Paternal depression associated with adverse childhood experiences in children: © San4ezz007 - stock.adobe.com
- The study focus: The conversation centers on a study examining the association between paternal depression during the first year of a child's life and subsequent adverse childhood experiences (ACEs) when the child reaches the age of 5.
- Underrecognition of paternal depression: Paternal depression is discussed as a significant concern, with potentially high rates of up to 25%. It is underrecognized and underreported, but its impact on child outcomes, such as parenting difficulties, child behavior, and school performance, is acknowledged.
- ACEs and their lifelong effects: The conversation also highlights ACEs, which include child maltreatment, abuse, neglect, and household dysfunctions like substance abuse and violence at home. It emphasizes the long-lasting effects of ACEs on individuals.
- The unique dataset: The study uses the "Future Families and Child Wellbeing" dataset, which is unique because it intentionally includes unmarried mothers and active involvement of fathers, focusing on an understudied population.
- Preliminary findings and implications: The preliminary findings of the study indicate a robust association between paternal depression in the child's first year of life and later childhood adversity. The absence of the father from the family was a common ACE. The conversation emphasizes the importance of recognizing the role of fathers, engaging with them in pediatric care, advocating for better father-focused interventions, and including fathers in maternal and child health policies.
In the below transcript from a Q&A session with Contemporary Pediatrics®, Kristine H. Schmitz, MD, assistant professor, Rutgers Robert Wood Johnson Medical School New Brunswick, New Jersey, explained her team's recent research on paternal depression and adverse childhood experiences during the 2023 American Academy of Pediatrics National Conference & Exhibition.
Contemporary Pediatrics®: Could you tell us about your study and its subsequent findings?
Kristine H. Schmitz, MD: The study that I did was looking at [the] association of [paternal] depression in the first year of life, or what we call the postpartum period, and subsequent adverse childhood experiences or ACEs when the child was 5. Before we start talking about our results, I just want to quickly talk a little bit about [the] background because I'm not sure what everybody's baseline knowledge of [paternal] depression is.
But there are varying rates, but it can be as high as 25%. We recognize that it's very under-recognized and often underreported. But we also know that it has lots of downstream effects on child outcomes, including things like difficulties with parenting, difficulties with child behavior, as well as school performance, which is part of what motivated us to study.
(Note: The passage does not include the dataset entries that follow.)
(** * bilge: session tracking, classification cache and nudge rules

    A shallow embedding of the Python sources [run.py], [ai.py],
    [rules_engine.py], [data_manager.py] and [notifier.py], and of the
    parts of [monitor.py] and [macos.py] that decide what the main loop
    sees.

    Conventions of the embedding.
    - Python objects become records; a method takes the object and returns
      the updated object (explicit state passing).
    - A call that may raise returns an [outcome]; the object returned next
      to it carries the mutations done before the exception.
    - Everything the program reads from outside (the clock, the files, the
      language model, the window monitor, a Ctrl-C) is an input of the
      function that performs the read.
    - Everything the program does to the outside is recorded as a list of
      [event]s returned by the function.  Of the prints, those that only
      report progress of a query to the model are left out.
    - Python floats holding seconds are modelled as exact rationals [Q];
      they are only stored and compared, never tested for [=] after
      arithmetic. *)

From Stdlib Require Import ZArith QArith Qround String Ascii List Bool Lia.
From stdpp Require Import base option list gmap strings pretty.
Import ListNotations.

Local Open Scope string_scope.

(** ** Python preliminaries *)

(** Exceptions that reach the main loop. [KeyboardInterrupt] is a
    [BaseException]; the others are subclasses of [Exception]. *)
Inductive exn : Type :=
  | KeyboardInterrupt
  | OSError
  | KeyError
  | TypeError
  | UnicodeDecodeError
  | MonitorError.

Definition is_Exception (e : exn) : bool :=
  match e with
  | KeyboardInterrupt => false
  | _ => true
  end.

Inductive outcome (A : Type) : Type :=
  | Ret (a : A)
  | Raise (e : exn).
Arguments Ret {A} a.
Arguments Raise {A} e.

(** How far a rewrite of a file has got when it raises.  The program
    rewrites a file with [open(path, "w")] followed by [json.dump] inside
    a [with] block.  [Untouched]: [open] itself raises and the file is as
    it was.  [Truncated]: the file has been opened, which empties it, and
    the dump is cut short, so the file holds no complete JSON document.
    [Complete]: the document is written whole before the exception
    arrives (a Ctrl-C between the dump and the end of the block). *)
Inductive progress : Type :=
  | Untouched
  | Truncated
  | Complete.

(** What a rewrite of a file does: it returns, or it raises [e] having
    got as far as [p]. *)
Inductive write : Type :=
  | Written
  | Fails (e : exn) (p : progress).

(** What the caller of the rewrite sees of it. *)
Definition raised (disk : write) : outcome unit :=
  match disk with
  | Written => Ret tt
  | Fails e _ => Raise e
  end.

(** [int(x)] on a float truncates toward zero. *)
Definition py_int (x : Q) : Z := Z.quot (Qnum x) (Zpos (Qden x)).

(** [a >= b] and [a > b] on numbers. *)
Definition py_ge (a b : Q) : bool := Qle_bool b a.
Definition py_gt (a b : Q) : bool := negb (Qle_bool a b).

(** What the program prints or sends out. *)
Inductive message : Type :=
  | RulesFileModified
  | RulesFileNotFound
  | RulesFileInvalidJSON
  | SessionEnded (app_name : string) (category : option string)
  | SessionStarted (app_name : string) (category : string)
  | TriggeredRule (rule_name category : string) (duration : Z)
  | Exiting
  | AnErrorOccurred (e : exn)
  | CategorizeFailed
  | NudgeFailed
  | NotificationFailed (title text : string).

(** What the program does to the outside, in the order it does it. *)
Inductive event : Type :=
  | Print (m : message)
  | ReadConfig
  | QueryLLM (prompt : string)
  | WriteCacheFile
  | WriteLogFile
  | Notify (title text : string)
  | Sleep (seconds : Z).

(** ** rules_engine.py *)

Module RulesEngine.

(** A rule is the tuple [(category, duration_seconds, action_name)]. *)
Definition rule : Type := string * Q * string.

Definition DEFAULT_RULES : list rule :=
  [ ("Work", 30%Q, "short_work_session");
    ("Gaming", 20%Q, "short_gaming_session");
    ("Browsing", 15%Q, "short_browsing_session");
    ("Media", 10%Q, "short_media_session");
    ("Communication", 10%Q, "short_communication_session") ].

(** What opening and reading the configuration file does, once its
    modification time has been read.
    - [Removed]: [open] raises [FileNotFoundError] (the file has gone
      since its time was read).
    - [InvalidJSON]: the file is text that [json.load] cannot parse; it
      raises [json.JSONDecodeError].
    - [Raises e]: any other exception, none of which [load_rules]
      catches: [UnicodeDecodeError] for bytes that are not text in the
      encoding of the locale, [TypeError] or [KeyError] from the
      comprehension for JSON that is not an object with a key ["rules"]
      holding objects with the three keys of a rule, [OSError] for a file
      that cannot be opened or read.
    - [RulesJSON rules]: the comprehension returns [rules].
    Rules whose fields have other JSON types than a string, a number and
    a string are outside this input type. *)
Inductive file_content : Type :=
  | Removed
  | InvalidJSON
  | Raises (e : exn)
  | RulesJSON (rules : list rule).

(** The configuration file as one call of [load_rules] finds it:
    [Missing] when [os.path.getmtime] raises [FileNotFoundError]. *)
Inductive config_file : Type :=
  | Missing
  | Present (mtime : Q) (content : file_content).

Record t : Type := mk {
  last_nudged_time : gmap string Q;
  last_modified_time : Q;
  rules : list rule
}.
Additionally, ACEs also have long lifelong effects. And those include, when we talk about ACEs, we're talking about things like child maltreatment, abuse or neglect, as well as household dysfunctions, things like exposure to substance abuse, or violence at home, for instance. And the data set that we use for this study was the Future Families and Child Wellbeing study, which is also pretty unique, and I wanted to highlight that point. It's a US birth cohort study that interviewed mothers and fathers at the child's birth and then followed them for years and got really robust information.
But what really makes it unique is that 75% of the moms are unmarried, and that was intentional. And we know that about 40% of children come from families of parents who are unmarried. We also know this from other earlier studies of this dataset that fathers, even if they're not married or cohabiting with their kids, are still actively involved. So it's important as a pediatrician because a lot of patients I see are in this situation and it's a really under studied population, and particularly thinking about things that affect fathers are often forgotten.
So, moving on to our study. We were looking at [paternal] depression in the first year of life, and then the subsequent ACEs, excluding father's mental health as an ACE, at the time when the child was going into kindergarten or 5 years old. We found that children had 2 times greater odds of having 3 or more ACEs by the time they were 5 [years old]. And of those ACEs, the most common was actually dad's absence from the family. So, remembering kind of our important population that's under-recognized, this might be a risk factor for those feelings dissolving. This remained true even when we accounted for maternal postpartum depression, as well as other sociodemographic factors.
So, what do we make of these findings? The first thing I want to point out is these are preliminary findings. And so we can't make broad-based conclusions. But we can as pediatricians reflect on what this means. We found this robust association between later adversity in childhood if dad had early depression.
And we know that dads play a critical role in the family. I know and I can't speak for all the pediatricians here at the [American Academy of Pediatrics], but we realize we have a really unique position with families, and we should capitalize on that opportunity to engage just like we do with mothers around postpartum depression, with fathers. And hopefully, by doing that we'll reduce hardships for children and families down the road. In addition to that, we have an opportunity to advocate from a policy level to really include dads more explicitly in maternal and child health policy and advocate for better father-focused interventions, and better father-focused research.
Reichman NE, Schmitz KH, Jimenez ME, Corman H, Noonan K. P3B305: Paternal Postpartum Depression and Children’s Adverse Childhood Experiences at Age 5. Poster. Presented at: 2023 American Academy of Pediatrics National Conference & Exhibition.